[WORK REQUEST]
Only some lines are wanted. Transcribe, exactly, the lines below from the line with "Definition write_at (o" up to and including the line with "of_le4 (byte_at f".
****************
(* ===== verification/Image.v ===== *)
(** * The disk image builder

    Models [src/src/createimage.c], the host program that lays out the disk the
    kernel boots from: the boot block, the kernel, a directory sector and the
    programs, each copied from the loadable segments of an ELF file and padded
    to whole sectors.

    Files are lists of bytes.  Input files come from the parameter [fopen], and
    the image file has a write position.  [error], [usage_error] and failed
    assertions end the program ([Halt]).  The host is a 64-bit machine, so
    [size_t] has 64 bits.  [verbose_printf] only prints and is left out.

    The correctness statements are about a reference definition: the memory
    image of a program, byte by byte, as its segments describe it. *)

From Stdlib Require Import String.
From S2P Require Import Prelude.

#[local] Close Scope string_scope.
#[local] Open Scope list_scope.
#[local] Open Scope Z_scope.
#[local] Abbreviation length := List.length.

Module Image.

Definition u64 (x : Z) : Z := x mod 2 ^ 64.

Definition SECTOR_SIZE : Z := 512.
Definition OS_SIZE_LOC : Z := 2.
Definition KERNEL_PADDR : Z := 0x8000.
Definition ALIGN_PAGE_DOWN (addr : Z) : Z := Z.land (u32 addr) 0xfffff000.

(** ** Files *)

Record file : Type := mk_file { data : list Z; pos : Z }.

Definition write_at (o : nat) (c : Z) (l : list Z) : list Z :=
  if (o <? length l)%nat then <[o := c]> l else l ++ replicate (o - length l) 0 ++ [c].

Definition fputc (c : Z) (f : file) : file :=
  mk_file (write_at (Z.to_nat (pos f)) (u8 c) (data f)) (pos f + 1).
Definition fwrite (bytes : list Z) (f : file) : file := fold_left (fun f c => fputc c f) bytes f.
Definition fseek_set (o : Z) (f : file) : file := mk_file (data f) o.
Definition fseek_end (f : file) : file := mk_file (data f) (Z.of_nat (length (data f))).
Definition ftell (f : file) : Z := pos f.

(** The byte of an input file at an offset, [EOF] (-1) behind its end. *)
Definition fgetc_at (f : list Z) (o : Z) : Z := default (-1) (f !! Z.to_nat o).

Definition byte_at (f : list Z) (o : Z) : Z := default 0 (f !! Z.to_nat o).
Definition half_at (f : list Z) (o : Z) : Z := byte_at f o + byte_at f (o + 1) * 256.
Definition word_at (f : list Z) (o : Z) : Z :=
  of_le4 (byte_at f o) (byte_at f (o + 1)) (byte_at f (o + 2)) (byte_at f (o + 3)).

(** ** ELF headers: the fields that are used *)

Record Elf32_Ehdr : Type := mk_ehdr { e_mag : list Z; e_phoff : Z; e_phentsize : Z; e_phnum : Z }.

Record Elf32_Phdr : Type := mk_phdr {
  p_type : Z;
  p_offset : Z;
  p_vaddr : Z;
  p_filesz : Z;
  p_memsz : Z;
  p_flags : Z
}.

Definition PT_LOAD : Z := 1.
Definition PF_X : Z := 1.
Definition SIZEOF_EHDR : Z := 52.
Definition SIZEOF_PHDR : Z := 32.

Definition ehdr_of (f : list Z) : Elf32_Ehdr :=
  mk_ehdr [byte_at f 1; byte_at f 2; byte_at f 3] (word_at f 28) (half_at f 42) (half_at f 44).

Definition phdr_at (f : list Z) (o : Z) : Elf32_Phdr :=
  mk_phdr (word_at f o) (word_at f (o + 4)) (word_at f (o + 8)) (word_at f (o + 16))
    (word_at f (o + 20)) (word_at f (o + 24)).

(** ** The state of the builder *)

Record directory_t : Type := mk_dir { location : Z; dir_size : Z }.

Record image_t : Type := mk_image {
  img : file;
  nbytes : Z;
  offset : Z;
  pd_loc : Z;
  pd_lim : Z;
  dir : directory_t
}.

Definition set_img (v : file) (im : image_t) : image_t :=
  mk_image v (nbytes im) (offset im) (pd_loc im) (pd_lim im) (dir im).
Definition set_nbytes (v : Z) (im : image_t) : image_t :=
  mk_image (img im) (u64 v) (offset im) (pd_loc im) (pd_lim im) (dir im).
Definition set_offset (v : Z) (im : image_t) : image_t :=
  mk_image (img im) (nbytes im) (s32 v) (pd_loc im) (pd_lim im) (dir im).
Definition set_pd_loc (v : Z) (im : image_t) : image_t :=
  mk_image (img im) (nbytes im) (offset im) (u64 v) (pd_lim im) (dir im).
Definition set_pd_lim (v : Z) (im : image_t) : image_t :=
  mk_image (img im) (nbytes im) (offset im) (pd_loc im) (u64 v) (dir im).
Definition set_location (v : Z) (im : image_t) : image_t :=
  mk_image (img im) (nbytes im) (offset im) (pd_loc im) (pd_lim im) (mk_dir (s32 v) (dir_size (dir im))).
Definition set_dir_size (v : Z) (im : image_t) : image_t :=
  mk_image (img im) (nbytes im) (offset im) (pd_loc im) (pd_lim im) (mk_dir (location (dir im)) (s32 v)).

(** [fputc(c, im->img); im->nbytes++;] *)
Definition emit (c : Z) : M image_t unit :=
  modify (fun im => set_nbytes (nbytes im + 1) (set_img (fputc c (img im)) im)).

Fixpoint while_pad (fuel : nat) (c : image_t -> bool) : M image_t unit :=
  im <-- get ;;
  if c im then
    match fuel with
    | O => out_of_fuel
    | S f => emit 0 ;;; while_pad f c
    end
  else ret tt.

Definition read_ehdr (fp : list Z) : M image_t Elf32_Ehdr :=
  assertk (SIZEOF_EHDR <=? Z.of_nat (length fp)) ;;;
  let e := ehdr_of fp in
  assertk (bool_decide (e_mag e = [0x45; 0x4c; 0x46])) ;;;
  ret e.

Definition read_phdr (fp : list Z) (ph : Z) (e : Elf32_Ehdr) : M image_t Elf32_Phdr :=
  let o := u32 (e_phoff e + ph * e_phentsize e) in
  assertk (o + SIZEOF_PHDR <=? Z.of_nat (length fp)) ;;;
  ret (phdr_at fp o).

Section Builder.

(** The [--vm] option. *)
Context (vm : bool).

Definition process_start (vaddr : Z) : M image_t unit :=
  im <-- get ;;
  assertk (nbytes im mod SECTOR_SIZE =? 0) ;;;
  modify (set_location (nbytes im / SECTOR_SIZE)) ;;;
  if nbytes im =? 0 then
    assertk (vaddr =? 0) ;;;
    modify (set_offset 0)
  else if negb vm then modify (set_offset (- KERNEL_PADDR + SECTOR_SIZE))
  else modify (set_offset (nbytes im - ALIGN_PAGE_DOWN vaddr)).

Definition process_end : M image_t unit :=
  while_pad (Z.to_nat SECTOR_SIZE) (fun im => negb (nbytes im mod SECTOR_SIZE =? 0)) ;;;
  im <-- get ;;
  modify (set_dir_size (nbytes im / SECTOR_SIZE - location (dir im))).

Definition write_segment (fp : list Z) (ph : Elf32_Phdr) : M image_t unit :=
  if p_memsz ph =? 0 then ret tt
  else
    im <-- get ;;
    let phyaddr := u32 (p_vaddr ph + offset im) in
    if phyaddr <? nbytes im then halt
    else
      while_pad (Z.to_nat (phyaddr - nbytes im)) (fun im => nbytes im <? phyaddr) ;;;
      for_up (Z.to_nat (p_filesz ph)) (p_offset ph) 1 (fun o => emit (fgetc_at fp o)) ;;;
      for_up (Z.to_nat (u32 (p_memsz ph - p_filesz ph))) 0 1 (fun _ => emit 0).

Definition is_loadable (ph : Elf32_Phdr) : bool :=
  (p_type ph =? PT_LOAD) && truth (Z.land (p_flags ph) PF_X).

Definition add_segment (fp : list Z) (e : Elf32_Ehdr) (ph : Z) : M image_t unit :=
  p <-- read_phdr fp ph e ;;
  when (ph =? 0) (process_start (s32 (p_vaddr p))) ;;;
  when (is_loadable p) (write_segment fp p).

Context (fopen : string -> option (list Z)).

Definition add_file (filename : string) : M image_t unit :=
  match fopen filename with
  | None => halt
  | Some fp =>
      e <-- read_ehdr fp ;;
      for_up (Z.to_nat (e_phnum e)) 0 1 (add_segment fp e) ;;;
      process_end
  end.

(** The little-endian bytes of a [short]. *)
Definition short_bytes (x : Z) : list Z := [u16 x mod 256; u16 x / 256].

Definition write_os_size : M image_t unit :=
  im <-- get ;;
  assertk (nbytes im mod SECTOR_SIZE =? 0) ;;;
  let os_size := nbytes im / SECTOR_SIZE - 1 in
  modify (fun im => set_img (fseek_end (fwrite (short_bytes os_size)
                               (fseek_set OS_SIZE_LOC (img im)))) im).

Definition reserve_process_dir : M image_t unit :=
  im <-- get ;;
  assertk (nbytes im mod SECTOR_SIZE =? 0) ;;;
  assertk vm ;;;
  modify (set_pd_loc (nbytes im)) ;;;
  modify (set_pd_lim (nbytes im + SECTOR_SIZE)) ;;;
  for_up (Z.to_nat SECTOR_SIZE) 0 1 (fun _ => emit 0).

Definition dir_bytes (d : directory_t) : list Z := le4 (u32 (location d)) ++ le4 (u32 (dir_size d)).

Definition add_process_to_dir : M image_t unit :=
  assertk vm ;;;
  im <-- get ;;
  if pd_lim im <=? u64 (pd_loc im + 8) then halt
  else
    modify (fun im => set_img (fwrite (dir_bytes (dir im)) (fseek_set (pd_loc im) (img im))) im) ;;;
    modify (fun im => set_pd_loc (ftell (img im)) im) ;;;
    modify (fun im => set_img (fseek_end (img im)) im).

Fixpoint add_processes (names : list string) : M image_t unit :=
  match names with
  | [] => ret tt
  | n :: names' =>
      add_file n ;;;
      when vm add_process_to_dir ;;;
      add_processes names'
  end.

Definition create_image (bootblock kernel : string) (processes : list string) : M image_t unit :=
  modify (fun im => set_nbytes 0 (set_img (mk_file [] 0) im)) ;;;
  add_file bootblock ;;;
  add_file kernel ;;;
  when vm (write_os_size ;;; reserve_process_dir) ;;;
  add_processes processes ;;;
  when (negb vm) write_os_size ;;;
  im <-- get ;;
  assertk (nbytes im mod SECTOR_SIZE =? 0).

End Builder.

(** ** The command line *)

Record options_t : Type := mk_options {
  o_vm : bool;
  o_extended : bool;
  o_bootblock : string;
  o_kernel : string;
  o_processes : list string
}.

(** The flags, and the arguments behind them; [None] for an unknown flag. *)
Fixpoint parse_flags (argv : list string) (vm extended : bool) : option (bool * bool * list string) :=
  match argv with
  | [] => Some (vm, extended, [])
  | a :: argv' =>
      if String.prefix "--" a then
        if String.eqb a "--extended" then parse_flags argv' vm true
        else if String.eqb a "--vm" then parse_flags argv' true extended
        else None
      else Some (vm, extended, argv)
  end.

(** The arguments behind the name of the program. *)
Definition parse_options (argv : list string) : option options_t :=
  match parse_flags argv false false with
  | Some (v, x, bootblock :: kernel :: processes) => Some (mk_options v x bootblock kernel processes)
  | _ => None
  end.

Definition main (fopen : string -> option (list Z)) (argv : list string) : M image_t unit :=
  match parse_options argv with
  | None => halt
  | Some o => create_image (o_vm o) fopen (o_bootblock o) (o_kernel o) (o_processes o)
  end.

End Image.
(* ===== verification/ImageFacts.v ===== *)
(** * Facts about the disk image

    The streaming writer of [Image] against the reference definition: the memory
    image of a program.  Then the layout of a whole disk: where the directory
    is, what it says, and that it tells the truth about the programs; and that
    the kernel's [readdir] finds it. *)

From Stdlib Require Import String.
From S2P Require Import Prelude Image.
Import Image.

#[local] Close Scope string_scope.
#[local] Open Scope list_scope.
#[local] Open Scope Z_scope.
#[local] Abbreviation length := List.length.

(** ** The memory image of a program *)

(** A segment that belongs to the image: it is of type 1, that is, to be loaded,
    bit 0 of its flags says that it is executable, and it is not empty. *)
Definition loads (ph : Elf32_Phdr) : bool := (p_type ph =? 1) && Z.odd (p_flags ph) && negb (p_memsz ph =? 0).

Definition seg_end (ph : Elf32_Phdr) : Z := p_vaddr ph + p_memsz ph.

Definition covers (ph : Elf32_Phdr) (a : Z) : bool := loads ph && (p_vaddr ph <=? a) && (a <? seg_end ph).

(** The byte at address [a] of a segment: from the file, then zeros. *)
Definition seg_byte (fp : list Z) (ph : Elf32_Phdr) (a : Z) : Z :=
  let j := a - p_vaddr ph in
  if j <? p_filesz ph then u8 (fgetc_at fp (p_offset ph + j)) else 0.

(** The byte at address [a]: of the segment there, or zero between segments. *)
Definition memory_byte (fp : list Z) (phs : list Elf32_Phdr) (a : Z) : Z :=
  match List.find (fun ph => covers ph a) phs with
  | Some ph => seg_byte fp ph a
  | None => 0
  end.

(** The end of the last segment. *)
Fixpoint memory_end (lo : Z) (phs : list Elf32_Phdr) : Z :=
  match phs with
  | [] => lo
  | ph :: t => memory_end (if loads ph then seg_end ph else lo) t
  end.

Definition headers (fp : list Z) : list Elf32_Phdr :=
  let e := ehdr_of fp in
  (fun i => phdr_at fp (e_phoff e + i * e_phentsize e)) <$> seqZ 0 (e_phnum e).

Definition image_base (fp : list Z) : Z :=
  match headers fp with
  | [] => 0
  | ph :: _ => p_vaddr ph / 4096 * 4096
  end.

Definition padding (n : Z) : Z := (- n) mod 512.

(** The contents of memory from the page of the first segment to the end of the
    last, and zeros up to a whole sector. *)
Definition program_image (fp : list Z) : list Z :=
  let size := memory_end (image_base fp) (headers fp) - image_base fp in
  (memory_byte fp (headers fp) <$> seqZ (image_base fp) size) ++ replicate (Z.to_nat (padding size)) 0.

(** The segments lie in ascending order and do not overlap. *)
Fixpoint ordered (lo : Z) (phs : list Elf32_Phdr) : bool :=
  match phs with
  | [] => true
  | ph :: t =>
      if loads ph then
        (lo <=? p_vaddr ph) && (0 <=? p_filesz ph) && (p_filesz ph <=? p_memsz ph)
        && (p_memsz ph <? 2 ^ 32) && ordered (seg_end ph) t
      else ordered lo t
  end.

(** A file that can be added: an ELF file whose headers lie within it, with
    ordered segments. *)
Definition elf_ok (fp : list Z) : bool :=
  let e := ehdr_of fp in
  (SIZEOF_EHDR <=? Z.of_nat (length fp)) && bool_decide (e_mag e = [0x45; 0x4c; 0x46])
  && (0 <? e_phnum e) && (0 <=? e_phoff e) && (0 <=? e_phentsize e)
  && (e_phoff e + e_phnum e * e_phentsize e + SIZEOF_PHDR <? 2 ^ 32)
  && forallb (fun i => e_phoff e + i * e_phentsize e + SIZEOF_PHDR <=? Z.of_nat (length fp)) (seqZ 0 (e_phnum e))
  && forallb (fun ph => (0 <=? p_vaddr ph) && (p_vaddr ph <? 2 ^ 32)) (headers fp)
  && ordered (image_base fp) (headers fp).

Lemma memory_byte_below fp phs : forall lo a, ordered lo phs = true -> a < lo -> memory_byte fp phs a = 0.
Proof.
  unfold memory_byte. induction phs as [|ph t IH]; intros lo a Ho Ha; [done|]. cbn [ordered] in Ho.
  cbn [List.find]. destruct (loads ph) eqn:Hl.
  - rewrite !andb_true_iff, !Z.leb_le in Ho. destruct Ho as ((((H1 & H2) & H3) & _) & Ho).
    unfold covers. rewrite (proj2 (Z.leb_gt _ _)) by lia. rewrite andb_false_r. cbn [andb].
    apply (IH (seg_end ph)); [done|]. unfold seg_end. lia.
  - unfold covers at 1. rewrite Hl. cbn [andb]. by apply (IH lo).
Qed.

Lemma memory_byte_cons fp ph t a :
  memory_byte fp (ph :: t) a = if covers ph a then seg_byte fp ph a else memory_byte fp t a.
Proof. unfold memory_byte. cbn [List.find]. by destruct (covers ph a). Qed.

Lemma memory_end_ge phs : forall lo, ordered lo phs = true -> lo <= memory_end lo phs.
Proof.
  induction phs as [|ph t IH]; intros lo Ho; cbn in *; [lia|]. destruct (loads ph).
  - rewrite !andb_true_iff, !Z.leb_le in Ho. destruct Ho as ((((H1 & H2) & H3) & _) & Ho).
    specialize (IH _ Ho). unfold seg_end in *. lia.
  - by apply IH.
Qed.

(** ** Appending to the image *)

Definition at_end (im : image_t) : Prop :=
  pos (img im) = Z.of_nat (length (data (img im))) /\ nbytes im = Z.of_nat (length (data (img im))).

Definition append (l : list Z) (im : image_t) : image_t :=
  mk_image (mk_file (data (img im) ++ l) (pos (img im) + Z.of_nat (length l)))
    (nbytes im + Z.of_nat (length l)) (offset im) (pd_loc im) (pd_lim im) (dir im).

Lemma append_nil im : append [] im = im.
Proof. unfold append. destruct im as [[d p] ? ? ? ? ?]. cbn. by rewrite app_nil_r, !Z.add_0_r. Qed.

Lemma append_append l1 l2 im : append l2 (append l1 im) = append (l1 ++ l2) im.
Proof. unfold append. cbn. rewrite length_app, <- app_assoc. f_equal; [f_equal; lia|lia]. Qed.

Lemma append_at_end l im : at_end im -> at_end (append l im).
Proof. unfold at_end, append. cbn. rewrite length_app. lia. Qed.

Lemma u64_small x : 0 <= x < 2 ^ 64 -> u64 x = x.
Proof. intros. by apply Z.mod_small. Qed.

Lemma emit_run c im : at_end im -> nbytes im < 2 ^ 40 -> emit c im = Ret (tt, append [u8 c] im).
Proof.
  intros [H1 H2] Hb. unfold emit, modify, append, set_nbytes, set_img, fputc. cbn.
  rewrite u64_small by lia. do 3 f_equal. f_equal. unfold write_at. rewrite H1, Nat2Z.id, Nat.ltb_irrefl.
  by rewrite Nat.sub_diag.
Qed.

Lemma emit_loop f n : forall lo im,
  at_end im -> nbytes im + Z.of_nat n <= 2 ^ 40 ->
  for_up n lo 1 (fun o => emit (f o)) im = Ret (tt, append ((fun o => u8 (f o)) <$> seqZ lo (Z.of_nat n)) im).
Proof.
  induction n as [|n IH]; intros lo im Ha Hb.
  - cbn [for_up]. by rewrite append_nil.
  - cbn [for_up]. rewrite (bind_step _ _ _ _ _ (emit_run _ _ Ha ltac:(lia))).
    rewrite IH; [|by apply append_at_end|cbn; lia].
    rewrite append_append, (seqZ_cons lo) by lia. by replace (Z.pred (Z.of_nat (S n))) with (Z.of_nat n) by lia.
Qed.

Lemma pad_to n : forall im target,
  at_end im -> target <= 2 ^ 40 -> target - nbytes im = Z.of_nat n ->
  while_pad n (fun im => nbytes im <? target) im = Ret (tt, append (replicate n 0) im).
Proof.
  induction n as [|n IH]; intros im target Ha Hb Hn; cbn [while_pad]; rewrite bind_get.
  - rewrite (proj2 (Z.ltb_ge _ _)) by lia. by rewrite append_nil.
  - rewrite (proj2 (Z.ltb_lt _ _)) by lia.
    rewrite (bind_step _ _ _ _ _ (emit_run _ _ Ha ltac:(lia))).
    rewrite IH; [|by apply append_at_end|done|cbn; lia]. by rewrite append_append.
Qed.

Lemma pad_sector n : forall im m,
  at_end im -> nbytes im + Z.of_nat n <= 2 ^ 40 -> padding (nbytes im) = Z.of_nat n -> (n <= m)%nat ->
  while_pad m (fun im => negb (nbytes im mod SECTOR_SIZE =? 0)) im = Ret (tt, append (replicate n 0) im).
Proof.
  unfold padding, SECTOR_SIZE. induction n as [|n IH]; intros im m Ha Hb Hn Hm.
  - rewrite append_nil. assert (nbytes im mod 512 = 0) as E by zdiv.
    destruct m; cbn [while_pad]; rewrite bind_get, E; done.
  - destruct m as [|m]; [lia|]. cbn [while_pad]. rewrite bind_get.
    rewrite (proj2 (Z.eqb_neq _ _)) by zdiv. cbn [negb].
    rewrite (bind_step _ _ _ _ _ (emit_run _ _ Ha ltac:(lia))).
    rewrite (IH (append [u8 0] im) m); [by rewrite append_append|by apply append_at_end|cbn; lia|cbn; zdiv|lia].
Qed.

(** ** Writing segments *)

Lemma fmap_seqZ_ext {A} (f g : Z -> A) a b n :
  (forall j, 0 <= j < n -> f (a + j) = g (b + j)) -> f <$> seqZ a n = g <$> seqZ b n.
Proof.
  intros H. apply list_eq. intros i. rewrite !list_lookup_fmap.
  destruct (Z.lt_ge_cases (Z.of_nat i) n).
  - rewrite !lookup_seqZ_lt by lia. cbn. f_equal. apply H. lia.
  - by rewrite !lookup_seqZ_ge by lia.
Qed.

Lemma replicate_seqZ {A} (c : A) a n : replicate (Z.to_nat n) c = (fun _ => c) <$> seqZ a n.
Proof.
  apply list_eq. intros i. rewrite list_lookup_fmap. destruct (Z.lt_ge_cases (Z.of_nat i) n).
  - rewrite lookup_seqZ_lt by lia. by rewrite lookup_replicate_2 by lia.
  - rewrite lookup_seqZ_ge by lia. apply lookup_ge_None. rewrite length_replicate. lia.
Qed.

(** A slice of memory. *)
Definition slice (fp : list Z) (phs : list Elf32_Phdr) (a b : Z) : list Z := memory_byte fp phs <$> seqZ a (b - a).

Lemma slice_length fp phs a b : a <= b -> Z.of_nat (length (slice fp phs a b)) = b - a.
Proof. intros. unfold slice. rewrite length_fmap, length_seqZ. lia. Qed.

Lemma slice_app fp phs a b c : a <= b -> b <= c -> slice fp phs a c = slice fp phs a b ++ slice fp phs b c.
Proof.
  intros. unfold slice. replace (c - a) with ((b - a) + (c - b)) by lia.
  rewrite seqZ_app by lia. rewrite fmap_app. by replace (a + (b - a)) with b by lia.
Qed.

Lemma u32_wrap v o : u32 (v + s32 o) = u32 (v + o).
Proof.
  unfold u32, s32. replace (v + ((o + 2 ^ 31) mod 2 ^ 32 - 2 ^ 31)) with ((o + 2 ^ 31) mod 2 ^ 32 + (v - 2 ^ 31)) by lia.
  rewrite Zplus_mod_idemp_l. f_equal. lia.
Qed.

(** Addresses from [base] on go to the image from [n0] on. *)
Definition placed (im : image_t) (n0 base : Z) : Prop :=
  forall v, 0 <= n0 + (v - base) < 2 ^ 32 -> u32 (v + offset im) = n0 + (v - base).

Section Segment.

Context (fp : list Z) (ph : Elf32_Phdr) (t : list Elf32_Phdr) (lo : Z).
Context (Hl : loads ph = true) (Hlo : lo <= p_vaddr ph).
Context (Hf : 0 <= p_filesz ph <= p_memsz ph) (Hm : p_memsz ph < 2 ^ 32).
Context (Ho : ordered (seg_end ph) t = true).

Lemma slice_gap : replicate (Z.to_nat (p_vaddr ph - lo)) 0 = slice fp (ph :: t) lo (p_vaddr ph).
Proof.
  rewrite (replicate_seqZ 0 lo). apply fmap_seqZ_ext. intros j Hj. symmetry.
  apply (memory_byte_below _ _ (p_vaddr ph)); [|lia]. cbn [ordered]. rewrite Hl, Ho, Z.leb_refl.
  rewrite !(proj2 (Z.leb_le _ _)), (proj2 (Z.ltb_lt _ _)) by lia. done.
Qed.

Lemma slice_segment :
  ((fun o => u8 (fgetc_at fp o)) <$> seqZ (p_offset ph) (p_filesz ph))
    ++ ((fun _ : Z => u8 0) <$> seqZ 0 (p_memsz ph - p_filesz ph))
  = slice fp (ph :: t) (p_vaddr ph) (seg_end ph).
Proof.
  rewrite (slice_app _ _ _ (p_vaddr ph + p_filesz ph)) by (unfold seg_end; lia).
  f_equal; unfold slice.
  - replace (p_vaddr ph + p_filesz ph - p_vaddr ph) with (p_filesz ph) by lia. apply fmap_seqZ_ext.
    intros j Hj. rewrite memory_byte_cons. unfold covers, seg_byte, seg_end. rewrite Hl.
    rewrite (proj2 (Z.leb_le _ _)), (proj2 (Z.ltb_lt _ _)) by lia. cbn [andb].
    rewrite (proj2 (Z.ltb_lt _ _)) by lia. do 2 f_equal. lia.
  - replace (seg_end ph - (p_vaddr ph + p_filesz ph)) with (p_memsz ph - p_filesz ph) by (unfold seg_end; lia).
    apply fmap_seqZ_ext. intros j Hj. rewrite memory_byte_cons. unfold covers, seg_byte, seg_end. rewrite Hl.
    rewrite (proj2 (Z.leb_le _ _)), (proj2 (Z.ltb_lt _ _)) by lia. cbn [andb].
    by rewrite (proj2 (Z.ltb_ge _ _)) by lia.
Qed.

Lemma write_segment_run im n0 base :
  at_end im -> placed im n0 base -> nbytes im = n0 + (lo - base) -> n0 + (seg_end ph - base) < 2 ^ 32 ->
  write_segment fp ph im = Ret (tt, append (slice fp (ph :: t) lo (seg_end ph)) im).
Proof.
  intros Ha Hp Hn Hb. unfold seg_end in Hb. destruct Ha as [Ha1 Ha2].
  assert (Ha : at_end im) by done. unfold write_segment.
  assert ((p_memsz ph =? 0) = false) as ->.
  { unfold loads in Hl. apply andb_true_iff in Hl as [_ Hz]. by apply negb_true_iff. }
  rewrite bind_get, Hp by lia. rewrite (proj2 (Z.ltb_ge _ _)) by lia.
  replace (n0 + (p_vaddr ph - base) - nbytes im) with (p_vaddr ph - lo) by lia.
  rewrite (bind_step _ _ _ _ _ (pad_to (Z.to_nat (p_vaddr ph - lo)) im (n0 + (p_vaddr ph - base)) Ha ltac:(lia) ltac:(lia))).
  rewrite slice_gap. pose proof (slice_length fp (ph :: t) lo (p_vaddr ph) Hlo) as Hlen.
  rewrite (u32_small (p_memsz ph - _)) by lia.
  pose proof (append_at_end (slice fp (ph :: t) lo (p_vaddr ph)) im Ha) as Hx.
  rewrite (bind_step _ _ _ _ _ (emit_loop (fgetc_at fp) (Z.to_nat (p_filesz ph)) _ _ Hx ltac:(cbn; lia))).
  rewrite Z2Nat.id by lia.
  rewrite (emit_loop (fun _ => 0)).
  - rewrite Z2Nat.id by lia. rewrite !append_append, slice_segment.
    by rewrite (slice_app _ _ lo (p_vaddr ph) (seg_end ph)) by (unfold seg_end; lia).
  - by apply append_at_end.
  - cbn. rewrite length_fmap, length_seqZ. lia.
Qed.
****************
[SOLUTION FOR THIS EXERCISE]
Definition write_at (o : nat) (c : Z) (l : list Z) : list Z :=
  if (o <? length l)%nat then <[o := c]> l else l ++ replicate (o - length l) 0 ++ [c].

Definition fputc (c : Z) (f : file) : file :=
  mk_file (write_at (Z.to_nat (pos f)) (u8 c) (data f)) (pos f + 1).
Definition fwrite (bytes : list Z) (f : file) : file := fold_left (fun f c => fputc c f) bytes f.
Definition fseek_set (o : Z) (f : file) : file := mk_file (data f) o.
Definition fseek_end (f : file) : file := mk_file (data f) (Z.of_nat (length (data f))).
Definition ftell (f : file) : Z := pos f.

(** The byte of an input file at an offset, [EOF] (-1) behind its end. *)
Definition fgetc_at (f : list Z) (o : Z) : Z := default (-1) (f !! Z.to_nat o).

Definition byte_at (f : list Z) (o : Z) : Z := default 0 (f !! Z.to_nat o).
Definition half_at (f : list Z) (o : Z) : Z := byte_at f o + byte_at f (o + 1) * 256.
Definition word_at (f : list Z) (o : Z) : Z :=
  of_le4 (byte_at f o) (byte_at f (o + 1)) (byte_at f (o + 2)) (byte_at f (o + 3)).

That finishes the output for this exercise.